= Pyrophilia =

Sexual gratification from fire and fire-starting activity

Pyrophilia is a relatively uncommon paraphilia in which a subject derives gratification from fire and fire-starting activity. It is distinguished from pyromania by the gratification being of a sexual nature.

==Description==
While the erotic focus immediately raises the diagnostic issue of pyromania, the Diagnostic and Statistical Manual of Mental Disorders IV classifies this disorder as an impulse-control disorder, with nothing to indicate or suggest an overlap between this disorder and the paraphilias.

Other than the purposeful act of fire-setting itself, there is no mention of the possibility that the tension or affective arousal experienced before the act; the fascination with, interest in, or attraction to fire and its situational contexts (for example, paraphernalia, uses, consequences); or the pleasure, gratification, or relief when setting, witnessing, or participating in the aftermath of fires might be sexual in nature or even contain a sexual arousal component.

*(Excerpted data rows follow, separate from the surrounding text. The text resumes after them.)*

Lemma handover_reachable_inv s : reachable init step s -> all_inv s.
Proof.
  apply invariant_rule.
  - intros s0 H0. split; [by apply init_handover|]. intros g. destruct H0 as (n & m & ->). unfold located. fields.
    assert (Hw : weight (count_in g) (replicate n []) = 0) by (clear; induction n; cbn; [done|]; rewrite IHn; done).
    rewrite Hw, !cnt_replicate, cnt_none; [cbn; lia|]. intros i x _. unfold handed. done.
  - intros s0 l s1 [Hi Hl] Hs. split; [by eapply handover_step_inv|]. intros g. pose proof (located_step g l s0 s1 Hi Hs) as H. specialize (Hl g).
    destruct l; [|lia..]. destruct H as [H0 ->]. case_bool_decide; [subst; cbn; lia|cbn; lia].
Qed.

(** * Main theorem *)

End Handover.

(** Two processors with [IdleSpinMax] 1: processor 0 goes idle, and a fred is
    resumed while it is about to halt. *)
Definition handover_start : state := mkState 0 [] [] (fun _ => false) (fun _ => 0) (fun _ => 0%nat) [[]; []] [Run None; Run None] [UIdle].
Definition handover_run : list label :=
  [Suspend 0; Go 0 0; Go 0 0; Go 0 0; Resume 0 7 1; Ext 0; Go 0 0; Ext 0; Ext 0; Go 0 0].

(** X14: [PUT /api/users/:id] with something to update, an email (if
    any) that no other user carries, and an UPDATE that the storage layer
    does not fail.  The answer is 200; the rows of that id get the new
    email and the new active flag, where given, and the current time as
    [updatedAt], and keep their id, password and creation time; every other
    row, the key registry and the ledger are untouched; and when no user
    has that id the database is left exactly as it was. *)
Theorem update_user_spec
  (d : database) (i : Z) (email : option string) (isActive : option bool)
  (e : io) :
  fault (e 0%nat) = false ->
  pushed email <> None \/ isActive <> None ->
  (forall em u', pushed email = Some em -> In u' (users d) ->
                 u_id u' <> i -> u_email u' <> em) ->
  let r := account_run (Accounts.update_user (IntField i) email true isActive)
                       e d in
  snd r = ajson 200 (AMessage "User updated successfully") /\
  Forall2 (fun u u' =>
             if u_id u =? i
             then u' = mkUser (u_id u)
                         (match pushed email with
                          | Some em => em | None => u_email u end)
                         (u_password u)
                         (match isActive with
                          | Some b => b | None => u_isActive u end)
                         (u_createdAt u) (now (e 0%nat))
             else u' = u)
          (users d) (users (fst r)) /\
  ((forall u, In u (users d) -> u_id u <> i) -> fst r = d) /\
  keys (fst r) = keys d /\ key_assignments (fst r) = key_assignments d.
Proof.
  intros F0 S Free. cbv zeta.
  rewrite run_update_user, valid_email_passes, F0, (email_free _ _ _ Free).
  assert (G : snd (set_users d
                     (update_rows (pushed email) isActive (IntField i)
                                  (now (e 0%nat)) (users d)) (users_seq d),
                   ajson 200 (AMessage "User updated successfully"))
              = ajson 200 (AMessage "User updated successfully") /\
              Forall2 (fun u u' =>
                         if u_id u =? i
                         then u' = mkUser (u_id u)
                                     (match pushed email with
                                      | Some em => em | None => u_email u end)
                                     (u_password u)
                                     (match isActive with
                                      | Some b => b | None => u_isActive u end)
                                     (u_createdAt u) (now (e 0%nat))
                         else u' = u)
                      (users d)
                      (update_rows (pushed email) isActive (IntField i)
                                   (now (e 0%nat)) (users d)) /\
              ((forall u, In u (users d) -> u_id u <> i) ->
               set_users d
                 (update_rows (pushed email) isActive (IntField i)
                              (now (e 0%nat)) (users d)) (users_seq d) = d)).
  { split; [reflexivity|]. split.
    - exact (update_rows_pointwise (pushed email) isActive (IntField i)
                                   (now (e 0%nat)) (users d)).
    - intros U. rewrite update_rows_unmatched; [apply set_users_same|].
      intros u I. simpl. apply Z.eqb_neq, U, I. }
  destruct (pushed email) as [em|], isActive as [b|];
    try (destruct G as [G1 [G2 G3]]; repeat split; assumption).
  destruct S as [S|S]; congruence.
Qed.

Lemma update_user_spec_witness :
  let d := serve_all [(CreateUser "a@b.co" true "$2a$10$h", calm 10);
                      (CreateUser "d@e.fr" true "$2a$10$i", calm 11)] db_init in
  let r := account_run (Accounts.update_user (IntField 2)
                          (Some "g@h.io"%string) true (Some false))
                       (calm 20) d in
  users (fst r) = [mkUser 1 "a@b.co" "$2a$10$h" true 10 10;
                   mkUser 2 "g@h.io" "$2a$10$i" false 11 20] /\
  snd r = ajson 200 (AMessage "User updated successfully") /\
  Forall2 (fun u u' =>
             if u_id u =? 2
             then u' = mkUser (u_id u)
                         (match pushed (Some "g@h.io"%string) with
                          | Some em => em | None => u_email u end)
                         (u_password u)
                         (match Some false with
                          | Some b => b | None => u_isActive u end)
                         (u_createdAt u) (now (calm 20 0%nat))
             else u' = u)
          (users d) (users (fst r)) /\
  ((forall u, In u (users d) -> u_id u <> 2) -> fst r = d) /\
  keys (fst r) = keys d /\ key_assignments (fst r) = key_assignments d.
Proof.
  intros d. split; [reflexivity|].
  apply (update_user_spec d 2 (Some "g@h.io"%string) (Some false) (calm 20)).
  - reflexivity.
  - left. discriminate.
  - intros em u' E I N. injection E as <-.
    destruct I as [<-|[<-|[]]]; simpl in *; [discriminate | lia].
Defined.
(** * Market-gap agent: a shallow embedding of the pipeline orchestrator

    The development follows the layout of the JavaScript sources:

    - [Helpers]       utils/helpers.js          (dedupeBy, truncate)
    - [Acontext]      services/acontextService  (session log, report store,
                                                 learning space, task blocks)
    - [LLM]           services/llmService.js    (OpenAI skill blocks)
    - [BrightData]    services/brightDataService.js (search and scrape)
    - [ActionBook]    services/actionbookService (competitor checks)
    - [Orchestrator]  services/agentOrchestrator (LangGraph state, the four
                                                 nodes, startRun, runGraph)
    - [Routes]        routes/agent.js           (POST /start, GET /report)

    Asynchronous JavaScript is modelled by a state-and-exception monad with
    an output trace.  Every SDK / network / browser call is answered by an
    oracle of the environment record [Env]; an oracle may answer [Throw], so
    a theorem quantified over [Env] covers every pattern of provider
    failures.  Oracles are indexed by a logical clock ([tick]) that advances
    at each call, so that the same call may succeed once and fail later. *)

From Stdlib Require Import ZArith Ascii String List Lia Bool.
From stdpp Require Import base option list gmap strings.

Local Open Scope string_scope.
Local Open Scope list_scope.

(** ** JavaScript values at the boundary *)

(** A JavaScript string is a sequence of UTF-16 code units; [length] is
    its [.length].  Literals of the program are written [js "..."]. *)
Definition jsstring : Type := list N.

Definition js (s : string) : jsstring :=
  map N_of_ascii (list_ascii_of_string s).

(** Result of an awaited call: a value or a thrown [Error] (its [message]). *)
Inductive result (A : Type) : Type :=
| Ok (a : A)
| Throw (message : jsstring).
Arguments Ok {A} a.
Arguments Throw {A} message.

(** A JSON value as found in [req.body.niche]. *)
Inductive JSValue : Type :=
| JUndefined
| JNull
| JBool (b : bool)
| JNum (z : Z)
| JStr (s : jsstring)
| JObject.
(** X9.  An upload sends the rows in order and none twice: with a chunk
    size of at least 1 the requests of a call carry, in the order sent,
    the gzipped CSV texts of chunks of the dataset, each as modify_lambda
    left it; these chunks have the columns of the dataset and their rows,
    put end to end, are an initial stretch of its rows, whatever the
    outcome of the call, and all its rows when the call returns.  For
    [read_and_upload_file_to_dash] the dataset is the source file, for
    [upload_dataframe] the frame after the cast and the snapshot
    column. *)
Theorem uploads_send_the_rows_in_order zl env table org key c w :
  zlib_correct zl ->
  0 < c ->
  (forall file modify,
     let out := read_and_upload_file_to_dash zl env file table org key c modify None w in
     exists chunks,
       initial_rows file chunks /\
       bodies_texts zl (requests_since (trace w) (trace (fst out)))
       = List.map (fun chunk => Some (Csv.to_csv (modified modify chunk))) chunks /\
       (forall res, snd out = Ok res -> all_rows file chunks)) /\
  (forall ref dtypes snap df',
     prepared (now env (ticks w)) dtypes snap (frame_at ref w) = Ok df' ->
     let out := upload_dataframe zl env ref table org key dtypes c None snap w in
     exists chunks,
       initial_rows df' chunks /\
       bodies_texts zl (requests_since (trace w) (trace (fst out)))
       = List.map (fun chunk => Some (Csv.to_csv chunk)) chunks /\
       (snd out = Ok tt -> all_rows df' chunks)).
Proof.
  intros Hzl Hc. split.
  - intros file modify. cbn zeta.
    destruct (read_csv_ok file c Hc) as [r Hr].
    pose proof (reader_chunks_all_rows file c r Hr) as Hall.
    rewrite (read_and_upload_upload zl env _ _ _ _ _ _ _ _ Hr). cbn zeta.
    cbn [fst snd trace]. rewrite requests_since_app.
    destruct (run_frames zl env org key table no_logs 1 (trace w) (ticks w)
                (List.map (modified modify) (reader_chunks r)) Hzl
                ltac:(reflexivity) ltac:(lia)) as (Hread & Hok).
    set (evs := upload_events zl env org key table no_logs 1 (trace w) (ticks w)
                  (List.map (modified modify) (reader_chunks r))) in *.
    exists (take (length (sent evs)) (reader_chunks r)).
    split; [apply all_rows_initial; exact Hall|]. split.
    + rewrite Hread, List.firstn_map. apply List.map_map.
    + intros res Hres.
      rewrite Hok by (destruct (upload_error evs); [discriminate|reflexivity]).
      rewrite length_map, firstn_all. exact Hall.
  - intros ref dtypes snap df' Hp. cbn zeta.
    destruct (data_chunks_all_rows df' c Hc) as (chunks & Hchunks & Hall).
    rewrite (upload_dataframe_prepared zl env _ _ _ _ _ _ None _ _ _ _ Hp Hchunks).
    cbn zeta. cbn [fst snd trace]. rewrite sent_world_prepared.
    destruct (run_frames zl env org key table
                (info_logs env (handlers (world_prepared env ref table dtypes snap df' w)))
                2 (trace (world_prepared env ref table dtypes snap df' w))
                (ticks (world_prepared env ref table dtypes snap df' w))
                chunks Hzl (sent_info_logs env _) ltac:(lia)) as (Hread & Hok).
    match type of Hread with
    | bodies_texts _ (sent ?l) = _ => set (evs := l) in *
    end.
    exists (take (length (sent evs)) chunks).
    split; [apply all_rows_initial; exact Hall|]. split; [exact Hread|].
    intros Hres.
    rewrite Hok by (destruct (upload_error evs); [discriminate|reflexivity]).
    rewrite firstn_all. exact Hall.
Qed.
(** The delay of the object with position column [field] and mass [T] on
    row [i] of the table, for the group of rows [lo..hi) (zero where the
    table has no such row). *)
Definition object_term (toas : Table) (lo hi : nat) (field : string) (T : R) (i : nat) : num :=
  match columns toas !! field with
  | Some c =>
      match qvalue c !! i, ssb_to_psb_xyz (py_slice lo hi (tdbld toas)) !! (i - lo) with
      | Some p, Some d => shapiro_formula (qunit c) p d T
      | _, _ => Finite 0
      end
  | None => Finite 0
  end.

(** The delays that a group with key [key] and rows [lo..hi) adds to row
    [i], in the order of the source. *)
Definition row_terms (toas : Table) (flag : bool) (key : string) (lo hi i : nat) : list num :=
  if String.eqb key "Barycenter" then []
  else
    object_term toas lo hi "obs_sun_pos" Tsun i ::
    (if flag then
       [object_term toas lo hi "obs_jupiter_pos" Tjupiter i;
        object_term toas lo hi "obs_saturn_pos" Tsaturn i;
        object_term toas lo hi "obs_venus_pos" Tvenus i;
        object_term toas lo hi "obs_uranus_pos" Turanus i]
     else []).

(** What such a group makes of the element [v] of row [i]. *)
Definition row_update (toas : Table) (flag : bool) (key : string) (lo hi i : nat)
    (v : num) : num :=
  foldl nadd v (row_terms toas flag key lo hi i).

(** The number of groups of the barycentric observatory. *)
Definition skipped (keys : list string) : nat :=
  length (List.filter (fun key => String.eqb key "Barycenter") keys).

(** The number of barycentric groups before the first group of another
    observatory. *)
Fixpoint skipped_before_first (keys : list string) : nat :=
  match keys with
  | [] => 0
  | key :: rest =>
      if String.eqb key "Barycenter" then S (skipped_before_first rest) else 0
  end.

(** The position columns a call reads. *)
Definition used_fields (flag : bool) : list string :=
  "obs_sun_pos" ::
  (if flag then ["obs_jupiter_pos"; "obs_saturn_pos"; "obs_venus_pos"; "obs_uranus_pos"]
   else []).

(** Two tables that differ at most in position columns a call does not
    read. *)
Definition same_used_data (flag : bool) (toas toas' : Table) : Prop :=
  tdbld toas' = tdbld toas /\
  groups_keys toas' = groups_keys toas /\
  groups_indices toas' = groups_indices toas /\
  forall field : string, field ∈ used_fields flag -> columns toas' !! field = columns toas !! field.

(** * Properties *)

(** ** The parse and print functions of [PLANET_SHAPIRO] *)

Example parse_Y : parse_value PLANET_SHAPIRO "Y" = true.
Proof. reflexivity. Qed.

Example parse_lower_y : parse_value PLANET_SHAPIRO "y" = true.
Proof. reflexivity. Qed.

Example parse_yes : parse_value PLANET_SHAPIRO "yes" = false.
Proof. reflexivity. Qed.

Lemma upper_ascii_Y (c : ascii) :
  upper_ascii c = "Y"%char <-> c = "Y"%char \/ c = "y"%char.
Proof.
  split.
  - destruct c as [[] [] [] [] [] [] [] []]; vm_compute; intros H;
      try discriminate H; auto.
  - intros [-> | ->]; reflexivity.
Qed.

Lemma upper_Y (s : string) : upper s = "Y" <-> s = "Y" \/ s = "y".
Proof.
  split.
  - destruct s as [|c [|c' s']]; simpl; intros H; try discriminate H.
    injection H as H. apply upper_ascii_Y in H. destruct H as [-> | ->]; auto.
  - intros [-> | ->]; reflexivity.
Qed.

Lemma parse_value_true (s : string) :
  parse_value PLANET_SHAPIRO s = true <-> upper s = "Y".
Proof. simpl. apply String.eqb_eq. Qed.

(** C8: parsing what [print_value] wrote gives the value back, for [true]
    (written "Y") and for [false] (written "N"). *)
Theorem parse_print_roundtrip :
  (forall v : bool, parse_value PLANET_SHAPIRO (print_value PLANET_SHAPIRO v) = v) /\
  print_value PLANET_SHAPIRO true = "Y" /\
  print_value PLANET_SHAPIRO false = "N".
Proof.
  split; [intros []; reflexivity | split; reflexivity].
Qed.

(** C9, as stated, fails: the text "y" is parsed to [true], which is printed
    as "Y". *)
Lemma print_parse_lower_y :
  parse_value PLANET_SHAPIRO "y" = true /\
  print_value PLANET_SHAPIRO (parse_value PLANET_SHAPIRO "y") <> "y".
Proof. split; [reflexivity | discriminate]. Qed.

(** C9, amended: printing the parsed value gives the text back exactly for
    the two canonical texts "Y" and "N"; any other text comes back as one of
    these two, the one that parses to the same value. *)
Theorem print_parse_canonical :
  forall t : string,
    (print_value PLANET_SHAPIRO (parse_value PLANET_SHAPIRO t) = t <-> t = "Y" \/ t = "N") /\
    (print_value PLANET_SHAPIRO (parse_value PLANET_SHAPIRO t) = "Y" \/
     print_value PLANET_SHAPIRO (parse_value PLANET_SHAPIRO t) = "N") /\
    parse_value PLANET_SHAPIRO (print_value PLANET_SHAPIRO (parse_value PLANET_SHAPIRO t))
    = parse_value PLANET_SHAPIRO t.
Proof.
  intros t. split; [| split].
  - split.
    + destruct (parse_value PLANET_SHAPIRO t) eqn:E; simpl; intros <-; auto.
    + intros [-> | ->]; reflexivity.
  - destruct (parse_value PLANET_SHAPIRO t); simpl; auto.
  - by destruct (parse_value PLANET_SHAPIRO t).
Qed.

(** C10: [parse_value] is a total function of the text; it is [true] exactly
    when the upper-cased text is "Y", that is for "Y" and "y", and [false]
    for any other text, "N", the empty text and malformed text included. *)
Theorem parse_value_total :
  (forall s : string, parse_value PLANET_SHAPIRO s = bool_decide (upper s = "Y")) /\
  (forall s : string, parse_value PLANET_SHAPIRO s = true <-> s = "Y" \/ s = "y") /\
  parse_value PLANET_SHAPIRO "N" = false /\
  parse_value PLANET_SHAPIRO "" = false /\
  parse_value PLANET_SHAPIRO "true" = false /\
  parse_value PLANET_SHAPIRO "Y " = false.
Proof.
  split; [|split; [|repeat split; reflexivity]].
  - intros s. destruct (parse_value PLANET_SHAPIRO s) eqn:E; symmetry.
    + apply bool_decide_eq_true. by apply parse_value_true.
    + apply bool_decide_eq_false. intros H. apply parse_value_true in H. congruence.
  - intros s. rewrite parse_value_true. apply upper_Y.
Qed.

(** ** The delay of one object *)

Lemma broadcast_same_length {A B C} (f : A -> B -> C) (a : list A) (b : list B) :
  length a = length b -> broadcast f a b = Ok (zip_with f a b).
Proof. intros H. unfold broadcast. by rewrite decide_True. Qed.

Lemma length_sum_axis1 (a : list vec3) : length (sum_axis1 a) = length a.
Proof. unfold sum_axis1. by rewrite length_map. Qed.

(** One row of the computation, in the order the source evaluates it. *)
Lemma shapiro_row (u : posreal) (p d : vec3) (T : R) :
  nscale (-2 * T)
    (np_log ((sqrt (let '(x, y, z) := vsquare p in x + y + z)
              - (let '(x, y, z) := vmul p d in x + y + z)) / qvalue au
             * unit_div u (qunit au)))
  = shapiro_formula u p d T.
Proof.
  destruct p as [[x y] z], d as [[x' y'] z'].
  unfold shapiro_formula, impact_length, one_astronomical_unit. simpl.
  do 2 f_equal.
  replace (x * (x * 1) + y * (y * 1) + z * (z * 1))%R with (x * x + y * y + z * z)%R by ring.
  field.
Qed.

Lemma ss_obj_shapiro_delay_rows (obj_pos : Quantity (list vec3)) (psr_dir : list vec3) (T_obj : R) :
  length (qvalue obj_pos) = length psr_dir ->
  ss_obj_shapiro_delay obj_pos psr_dir T_obj
  = Ok (zip_with (fun p d => shapiro_formula (qunit obj_pos) p d T_obj) (qvalue obj_pos) psr_dir).
Proof.
  intros Hlen. unfold ss_obj_shapiro_delay.
  rewrite (broadcast_same_length vmul) by done. cbn [rbind qvalue qunit].
  rewrite (broadcast_same_length Rminus).
  2:{ rewrite length_map, !length_sum_axis1, length_map, length_zip_with. lia. }
  cbn [rbind]. f_equal.
  destruct obj_pos as [ps u]. cbn [qvalue qunit] in *.
  unfold numpy_log_value, qdiv, sum_axis1. cbn [qvalue qunit].
  revert psr_dir Hlen. induction ps as [|p ps IH]; intros [|d ds] Hlen; try done.
  cbn [map zip_with]. f_equal.
  - apply shapiro_row.
  - apply IH. simpl in Hlen. lia.
Qed.

Lemma np_log_pos (x : R) : (0 < x)%R -> np_log x = Finite (ln x).
Proof. intros H. unfold np_log. destruct (Rlt_dec 0 x); [done | contradiction]. Qed.

Lemma np_log_nonpos (x : R) : (x <= 0)%R -> np_log x = NonFinite.
Proof. intros H. unfold np_log. destruct (Rlt_dec 0 x); [lra | done]. Qed.

Lemma one_astronomical_unit_pos : (0 < one_astronomical_unit)%R.
Proof. unfold one_astronomical_unit. lra. Qed.

Lemma shapiro_formula_finite (u : posreal) (p d : vec3) (T : R) :
  (0 < impact_length u p d)%R ->
  shapiro_formula u p d T
  = Finite (-2 * T * ln (impact_length u p d / one_astronomical_unit)).
Proof.
  intros H. unfold shapiro_formula. rewrite np_log_pos; [done |].
  apply Rdiv_lt_0_compat; [done | apply one_astronomical_unit_pos].
Qed.


(** C1: on a position array and a direction array of the same shape,
    [ss_obj_shapiro_delay] returns, row by row,
    [-2 * T * ln ((r - rcostheta) / one_astronomical_unit)] with the leading
    minus sign, [r] the Euclidean norm of the position and [rcostheta] its
    dot product with the direction. *)
Theorem ss_obj_shapiro_delay_formula
    (obj_pos : Quantity (list vec3)) (psr_dir : list vec3) (T_obj : R) :
  length (qvalue obj_pos) = length psr_dir ->
  exists delay : list num,
    ss_obj_shapiro_delay obj_pos psr_dir T_obj = Ok delay /\
    length delay = length psr_dir /\
    forall (i : nat) (p d : vec3),
      qvalue obj_pos !! i = Some p -> psr_dir !! i = Some d ->
      let r := (qunit obj_pos * euclidean_norm p)%R in
      let rcostheta := (qunit obj_pos * dot_product p d)%R in
      delay !! i
      = Some (nscale (-2 * T_obj) (np_log ((r - rcostheta) / one_astronomical_unit))) /\
      ((0 < r - rcostheta)%R ->
       delay !! i
       = Some (Finite (-2 * T_obj * ln ((r - rcostheta) / one_astronomical_unit)))).
Proof.
  intros Hlen. eexists. split; [by apply ss_obj_shapiro_delay_rows |].
  split; [rewrite length_zip_with; lia |].
  intros i p d Hp Hd r rcostheta.
  assert (Hi : zip_with (fun p d => shapiro_formula (qunit obj_pos) p d T_obj)
                 (qvalue obj_pos) psr_dir !! i
               = Some (shapiro_formula (qunit obj_pos) p d T_obj)).
  { rewrite lookup_zip_with, Hp, Hd. done. }
  split; [exact Hi |].
  intros Hpos. rewrite Hi. f_equal. by apply shapiro_formula_finite.
Qed.

Lemma ss_obj_shapiro_delay_formula_witness :
  exists delay : list num,
    ss_obj_shapiro_delay (mkQuantity [(0, 149597870700, 0)%R] metre) [(1, 0, 0)%R] 1 = Ok delay /\
    length delay = 1.
Proof.
  destruct (ss_obj_shapiro_delay_formula
              (mkQuantity [(0, 149597870700, 0)%R] metre) [(1, 0, 0)%R] 1 eq_refl)
    as (delay & H1 & H2 & _).
  exists delay. split; [exact H1 | exact H2].
Defined.




(** *** The same row in binary64 *)



Example overflow_f64 :
  shapiro_row_f64 (0x1p600, 0, 0)%float (0, 1, 0)%float 1 = DelayIs neg_infinity.
Proof. reflexivity. Qed.

Example cancellation_f64 :
  shapiro_row_f64 (0x1p30, 0x1p-30, 0)%float (1, 0, 0)%float 1 = DelayIs infinity.
Proof. reflexivity. Qed.

Example one_astronomical_unit_f64 :
  shapiro_row_f64 (0, 149597870700, 0)%float (1, 0, 0)%float 1
  = DelayTimesLog (-2) 1.
Proof. reflexivity. Qed.




(** ** Slices *)

Lemma length_py_slice {A} (lo hi : nat) (l : list A) :
  length (py_slice lo hi l) = min (hi - lo) (length l - lo).
Proof. unfold py_slice. by rewrite length_take, length_drop. Qed.

Lemma length_py_slice_eq {A B} (lo hi : nat) (l : list A) (k : list B) :
  length l = length k -> length (py_slice lo hi l) = length (py_slice lo hi k).
Proof. intros H. by rewrite !length_py_slice, H. Qed.

Lemma lookup_py_slice {A} (lo hi : nat) (l : list A) (j : nat) :
  py_slice lo hi l !! j = if decide (j < hi - lo) then l !! (lo + j) else None.
Proof. unfold py_slice. rewrite lookup_take. case_decide; [apply lookup_drop | done]. Qed.

(** The element [i] of a list whose elements [lo .. lo + length new) are
    replaced. *)
Lemma lookup_splice (d new : list num) (lo i : nat) :
  length new <= length d - lo ->
  (take lo d ++ new ++ drop (lo + length new) d)%list !! i
  = if decide (lo <= i < lo + length new) then new !! (i - lo) else d !! i.
Proof.
  intros Hk.
  destruct (decide (lo <= length d)) as [Hlo | Hlo].
  - rewrite lookup_app, lookup_take. rewrite length_take_le by done.
    destruct (decide (i < lo)) as [Hi | Hi].
    + rewrite decide_False by lia.
      destruct (d !! i) eqn:E; [done |].
      apply lookup_ge_None in E. lia.
    + rewrite lookup_app.
      destruct (decide (i < lo + length new)) as [Hi' | Hi'].
      * rewrite decide_True by lia.
        destruct (new !! (i - lo)) eqn:E; [done |].
        apply lookup_ge_None in E. lia.
      * rewrite decide_False by lia.
        rewrite (lookup_ge_None_2 new) by lia.
        rewrite lookup_drop. f_equal. lia.
  - assert (length new = 0) as Hz by lia.
    destruct new; [| done]. simpl.
    rewrite decide_False by lia.
    rewrite take_ge by lia. rewrite drop_ge by lia. by rewrite app_nil_r.
Qed.

Lemma slice_iadd_frame (delay : list num) (lo hi : nat) (x delay' : list num) :
  slice_iadd delay lo hi x = Ok delay' ->
  length delay' = length delay /\
  forall i : nat, ~ (lo <= i < hi) -> delay' !! i = delay !! i.
Proof.
  unfold slice_iadd.
  set (view := py_slice lo hi delay).
  intros H.
  assert (exists new, length new = length view /\
            delay' = (take lo delay ++ new ++ drop (lo + length view) delay)%list)
    as (new & Hnew & ->).
  { destruct (decide (length x = length view)) as [Hx | Hx].
    - simpl in H. injection H as <-. eexists. split; [| done].
      rewrite length_zip_with. lia.
    - destruct x as [|a [|b x]]; simpl in H; try discriminate H.
      injection H as <-. eexists. split; [| done]. by rewrite length_map. }
  assert (Hview : length view = min (hi - lo) (length delay - lo))
    by apply length_py_slice.
  split.
  - rewrite !length_app, length_take, length_drop. lia.
  - intros i Hi. rewrite <- Hnew. rewrite lookup_splice by lia.
    rewrite decide_False; [done | lia].
Qed.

Some described cases of pyrophilia do not include behaviors commonly associated with pyromania, such as being a regular “watcher” at fires in their neighbourhood; setting off false alarms; deriving pleasure from institutions, equipment, and personnel associated with fire, spending time at the local fire station, setting fires in order to be affiliated with the fire department; and either showing indifference to the consequences to life and property caused by the fire or deriving satisfaction from the resulting destruction of property. Sexual gratification need not involve actual fire; arousal or masturbatory aids may include fantasies or talk of setting a fire. In other instances, the patient may derive arousal primarily from setting or watching their fire.

Pyrophilia has been diagnosed in very few instances, and is not fully accepted by the general psychological community.